Dataset entries

▬▬▬▬▬▬

(** ** Runs *)

Definition first_key (c : gmap string Redirect) : option string := fst <$> list.head (map_to_list c).

#[export] Instance first_key_iterates : Redirects.Iterates first_key.
Proof.
  intros c. unfold first_key. destruct (map_to_list c) as [|[k r] l] eqn:Hl; cbn; [by apply map_to_list_empty_iff|].
  exists r. apply elem_of_map_to_list. rewrite Hl. by left.
Qed.

(** Two subscribers of "video" share a flight; a third comes after. *)
Definition flown (n : string) (a : answer) (k : nat) : list label := replicate k (LFlight n a).
Definition shared_run : list label :=
  [LArrive "video"; LArrive "video"; LCaller 0 false false; LCaller 0 false false; LCaller 0 false false;
   LCaller 1 false false; LCaller 1 false false; LCaller 1 false false] ++ flown "video" Subscribed 7 ++
  [LCaller 0 false false; LCaller 1 false false; LArrive "video"; LCaller 2 false false].
Definition shared : handler := default newRelayHandler (run first_key shared_run newRelayHandler).

Example shared_callers : shared.(callers) = [("video", CEgress 0 true); ("video", CEgress 0 true); ("video", CEgress 0 false)].
Proof. by vm_compute. Qed.

(** The subscription of "video" ends before [subscribe] stores its distributor. *)
Definition early_end : list label :=
  [LArrive "video"; LCaller 0 false false; LCaller 0 false false; LCaller 0 false false] ++ flown "video" Subscribed 5 ++
  [LClose 0; LRemove 0] ++ flown "video" Subscribed 2.
Definition ended_early : handler := default newRelayHandler (run first_key early_end newRelayHandler).

Lemma reached_by ls h : run first_key ls newRelayHandler = Some h -> reachable first_key (default newRelayHandler (run first_key ls newRelayHandler)).
Proof. intros Hr. rewrite Hr. by eapply handler_run. Qed.

Lemma dead_distributor_stays_witness : ended_early.(active) = true /\ dead_entry "video" 0 ended_early.
Proof.
  split; [by vm_compute|]. apply (dead_distributor_stays first_key ended_early ended_early "video" 0); [|by vm_compute|apply rtc_refl].
  destruct (run first_key early_end newRelayHandler) as [h|] eqn:Hr; [by eapply reached_by|vm_compute in Hr; discriminate Hr].
Defined.

Lemma one_upstream_witness : shared.(dists) !! 0%nat = Some ("video", Open) /\ 0%nat = 0%nat.
Proof.
  assert (Hd : shared.(dists) !! 0%nat = Some ("video", Open)) by (by vm_compute). split; [done|].
  apply (one_upstream first_key shared "video" 0 0); [|exact Hd|exact Hd].
  destruct (run first_key shared_run newRelayHandler) as [h|] eqn:Hr; [by eapply reached_by|vm_compute in Hr; discriminate Hr].
Defined.
(** The database is only replaced by one that opens and is not too large, and the
    locator, once it has one, always has one: after every round dest is as before,
    with the locator as before, or it is what the locator holds. *)
Theorem geo_rounds_keep_a_database rounds s :
  let s' := foldl (fun s '(tpl, now, f) => geo_round tpl now f s) s rounds in
  (is_Some s.(db) -> is_Some s'.(db)) /\
  ((s'.(dest) = s.(dest) /\ s'.(db) = s.(db)) \/
   exists data d, s'.(dest) = Some data /\ opens data = Some d /\ s'.(db) = Some d /\ Z.of_nat (String.length data) <= maxGeoDBBytes).
Proof.
  intros s'. enough ((s'.(dest) = s.(dest) /\ s'.(db) = s.(db)) \/
    exists data d, s'.(dest) = Some data /\ opens data = Some d /\ s'.(db) = Some d /\ Z.of_nat (String.length data) <= maxGeoDBBytes) as He.
  { split; [|done]. destruct He as [[_ ->]|(? & ? & _ & _ & -> & _)]; [done|by eexists]. }
  subst s'. revert s. induction rounds as [|[[tpl now] f] t IH]; intros s; [by left|]. cbn [foldl].
  destruct (IH (geo_round tpl now f s)) as [[-> ->]|Hr]; [|by right]. unfold geo_round, refresh.
  destruct (refresh_loop _ _) as [data|e] eqn:Hl; [right|by left]. apply refresh_loop_ok in Hl as [[d Hd] Hlen].
  exists data, d. unfold load. cbn. by rewrite Hd.
Qed.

▬▬▬▬▬▬

Select and copy every line from the records that includes the word "rewrite".

  exists r. apply elem_of_map_to_list. rewrite Hl. by left.
Proof. intros Hr. rewrite Hr. by eapply handler_run. Qed.
  exists data, d. unfold load. cbn. by rewrite Hd.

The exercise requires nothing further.